Wednesday, November 2, 2011

The More Things Change, The More They Stay the Same

French diplomat Charles Maurice de Talleyrand once famously said that the Bourbon family dynasty that "had learned nothing and forgotten nothing."

This quote came to mind when reading about the fall of MF Global.

The investment "bets" that MF Global had made were not on the surface particularly aggressive. From what I read, the firm had amassed huge positions in short sovereign debt of countries like Italy which are trading at a modest discount to par in the secondary market.

The idea was simple: at the end of the day, it seems very likely that all of most, if not all, of the debt would be repaid in a year or so.

The problem is the fact that MF Global borrowed heavily to buy as much of the sovereign debt as it could. When its creditors turned skittish, and pulled their credit lines, MF Global tried to get out of its positions, but there is obviously not a particularly strong bid for euro bonds these days.

Exit MF Global.

This strategy seems very similar to the ones followed by Long Term Credit Management (LTCM) back in the late 1990's. There again, a group of very smart investors decided to leverage up their investments in sovereign bonds issued by countries like Russia. When Russia defaulted, LTCM collapsed.

Ironically, one of the firms that helped liquidate LTCM was Goldman Sachs, headed by none other than Jon Corzine. Corzine, of course, is the head of MF Global, and pushed MF Global to make the same type of leveraged bets on sovereign debt that LTCM had done.

And now MF Global has reached the same fate as LTCM.

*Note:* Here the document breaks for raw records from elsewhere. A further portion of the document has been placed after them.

(** C35: without the privilege the commands that delete files, format the disk or stop the
    machine do nothing but print: the machine goes on, and its state is the same but for the
    screen. *)
Theorem unprivileged_denied n line s st : cstr line s → kum_active st = false → command s ∈ guarded →
  may (dispatch n line) (denied st) st.
Proof.
  intros Hl Hst Hg. destruct n as [|n]; cbn [dispatch]; [by intros ???|]. unfold dispatch_level.
  destruct (skip_spaces_spec line s Hl) as (b & Eb & Hb). apply may_bind, may_lift. intros ? E. rewrite Eb in E. injection E as <-.
  apply may_bind. eapply may_empty; [exact Hb|]. case_bool_decide as E1; [by apply may_ret|].
  apply may_bind, may_lift. intros [c rest] Ep. eapply split_cmd_inv in Ep as [Hc Hr]; [|exact Hb|rewrite length_replicate; lia]. cbn [fst snd].
  eapply select_may; [exact Hc| |].
  - eapply Forall_impl; [by apply commands_denied|]. intros [nm h] (v & Hv & Hd). exists v. split; [exact Hv|]. intros ->. by apply Hd.
  - intros _. apply denied_then. unfold hushed. intros a s' E. eapply keeps_bind; [| |exact E]; intros; apply keeps_scr.
Qed.

(** [kum kill] works on the table of processes: the tasks of the scheduler, which run, are as
    before. *)
Lemma kum_kill_keeps_tasks {A} (m : M procs A) : keeps the_sched (in_procs m).
Proof.
  intros s a s' E. unfold in_procs, in_k, in_timer, in_net, zoom in E. destruct (m _) as [[? ?]| |]; [|done..]. by simplify_eq.
Qed.
End main.

(** ** A machine that computes *)
Definition demo (kum : bool) : shell (DD := memdisk) (U := list Z) (C := simclock) (DN := simcard) (MD := simclock) :=
  mkShell (example_kernel vm0) (mkAccounts [] 0 0) dmesg_init (g_mouse gui0) (g_fx gui0) (g_term gui0) [no_drive; no_drive] (0, 0, 0) (0, 1)
    kum (str "kumos" ++ replicate 27 0) (mkHist (replicate 16 (replicate 256 0)) 0) 32768.
Notation demo_dispatch := (dispatch (DD := memdisk) (U := list Z) (C := simclock) (DN := simcard) (MD := simclock) 0x200000 8 no_irq
  (λ _, mret tt) Pipe.no_yield (λ _, mret tt) (λ _, mret tt) (λ _, (0, 0, 0, 0)) (λ _, 0) 0 (λ _, mret tt) (replicate 200 0) (replicate 200 0)).
Notation demo_over base := (dispatch_over (DD := memdisk) (U := list Z) (C := simclock) (DN := simcard) (MD := simclock) 0x200000 8 no_irq
  (λ _, mret tt) Pipe.no_yield (λ _, mret tt) (λ _, mret tt) (λ _, (0, 0, 0, 0)) (λ _, 0) 0 (λ _, mret tt) (replicate 200 0) (replicate 200 0) base).
Definition fails (r : res (flow * shell (DD := memdisk) (U := list Z) (C := simclock) (DN := simcard) (MD := simclock))) : bool :=
  match r with Fault => true | _ => false end.

Definition returns (r : res (flow * shell (DD := memdisk) (U := list Z) (C := simclock) (DN := simcard) (MD := simclock))) : bool :=
  match r with Ok _ => true | _ => false end.

Lemma dispatch_privilege_witness : ∃ st', demo_dispatch 9 (lit " kum") (demo false) = Ok (Go, st') ∧ kum_active st' = true.
Proof.
  assert (returns (demo_dispatch 9 (lit " kum") (demo false)) = true) as Hr by (vm_compute; reflexivity).
  destruct (demo_dispatch 9 (lit " kum") (demo false)) as [[r st']| |] eqn:E; [|discriminate Hr..].
  destruct (dispatch_privilege 0x200000 8 no_irq (λ _, mret tt) Pipe.no_yield (λ _, mret tt) (λ _, mret tt) (λ _, (0, 0, 0, 0)) (λ _, 0) 0
    (λ _, mret tt) (replicate 200 0) (replicate 200 0) (λ _, keeps_ret own tt) 9 (lit " kum") (str " kum") (demo false)
    ltac:(by apply lit_test) r st' E) as [Hk _]. clear E.
  assert (command (str " kum") = kum_word) as Ek by (vm_compute; reflexivity). rewrite decide_True in Hk by exact Ek.
  assert (kum_sets (arguments (str " kum")) = Some true) as Es by (vm_compute; reflexivity). unfold after_kum in Hk. rewrite Es in Hk.
  destruct Hk as [-> Hk]. exists st'. split; [reflexivity|exact Hk].
Defined.

Lemma unprivileged_denied_witness : ∃ st', demo_dispatch 9 (lit "shutdown") (demo false) = Ok (Go, st') ∧ off_screen st' = off_screen (demo false).
Proof.
  assert (returns (demo_dispatch 9 (lit "shutdown") (demo false)) = true) as Hr by (vm_compute; reflexivity).
  destruct (demo_dispatch 9 (lit "shutdown") (demo false)) as [[r st']| |] eqn:E; [|discriminate Hr..].
  destruct (unprivileged_denied 0x200000 8 no_irq (λ _, mret tt) Pipe.no_yield (λ _, mret tt) (λ _, mret tt) (λ _, (0, 0, 0, 0)) (λ _, 0) 0
    (λ _, mret tt) (replicate 200 0) (replicate 200 0) 9 (lit "shutdown") (str "shutdown") (demo false)
    ltac:(by apply lit_test) eq_refl ltac:(apply (bool_decide_unpack _); vm_compute; exact I) r st' E) as [Hg Hs]. clear E. subst r.
  exists st'. split; [reflexivity|exact Hs].
Defined.

Lemma dispatch_terminates_witness : demo_over (λ _, lift Fault) 11 (lit "kum kum ls") (demo false) = demo_dispatch 11 (lit "kum kum ls") (demo false).
Proof.
  apply (dispatch_terminates 0x200000 8 no_irq (λ _, mret tt) Pipe.no_yield (λ _, mret tt) (λ _, mret tt) (λ _, (0, 0, 0, 0)) (λ _, 0) 0
    (λ _, mret tt) (replicate 200 0) (replicate 200 0) (λ _, lift Fault) 11 (lit "kum kum ls") (str "kum kum ls") (demo false)).
  - by apply lit_test.
  - vm_compute. lia.
Defined.

(** ** Overruns and other surprises *)
(** A host name of 32 characters overruns [hostname]. *)
Example sethost_overruns : fails (demo_dispatch 3 (lit "kum sethost a23456789012345678901234567890ab") (demo false)) = true.
Proof. vm_compute. reflexivity. Qed.
(** A second argument of [kill] of 16 characters overruns [arg2]. *)
Example kill_overruns : fails (demo_dispatch 3 (lit "kill 5 0000000000000009") (demo false)) = true.
Proof. vm_compute. reflexivity. Qed.
(** A name of 58 characters overruns the path of [proc]. *)
Example proc_overruns : fails (demo_dispatch 3 (lit "proc aaaaaaaaaabbbbbbbbbbaaaaaaaaaabbbbbbbbbbaaaaaaaaaabbbbbbbb") (demo false)) = true.
Proof. vm_compute. reflexivity. Qed.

Roger Lowenstein wrote an excellent book about the hubris that ultimately lead to the demise of LTCM called "When Genius Failed: The Rise and Fall of Long Term Capital Management". He wrote a column for Bloomberg yesterday which discussed the similarities of LTCM and MF Global:

MF Global was leveraged 30 to 1, shades of LTCM. And of MF Global’s roughly $40 billion in assets, more than $6 billion were in volatile European sovereign debts. Corzine was the author of the firm’s strategy of risking its own capital. He wanted a firm like {LTCM}, and he got one. Corzine also approved the strategy of loading up on European debt. According to the Wall Street Journal, he told a company executive that “Europe wouldn’t let these countries go down.” Just as, 13 years ago, traders believed that Russia wouldn’t default.

Corzine’s bet may still prove correct; “these countries” -- Italy and Spain, for instance -- may emerge from the current crisis solvent. But if they do, MF Global will not be around to reap the gains. Because the firm was so highly leveraged, and because it was dependent on short-term financing, its liquidity dried up and it failed. This seems to be the lesson that Wall Street never learns.

As Talleyrand might have said: Plus ca change, plus c'est la meme chose (the more things change, the more they stay the same).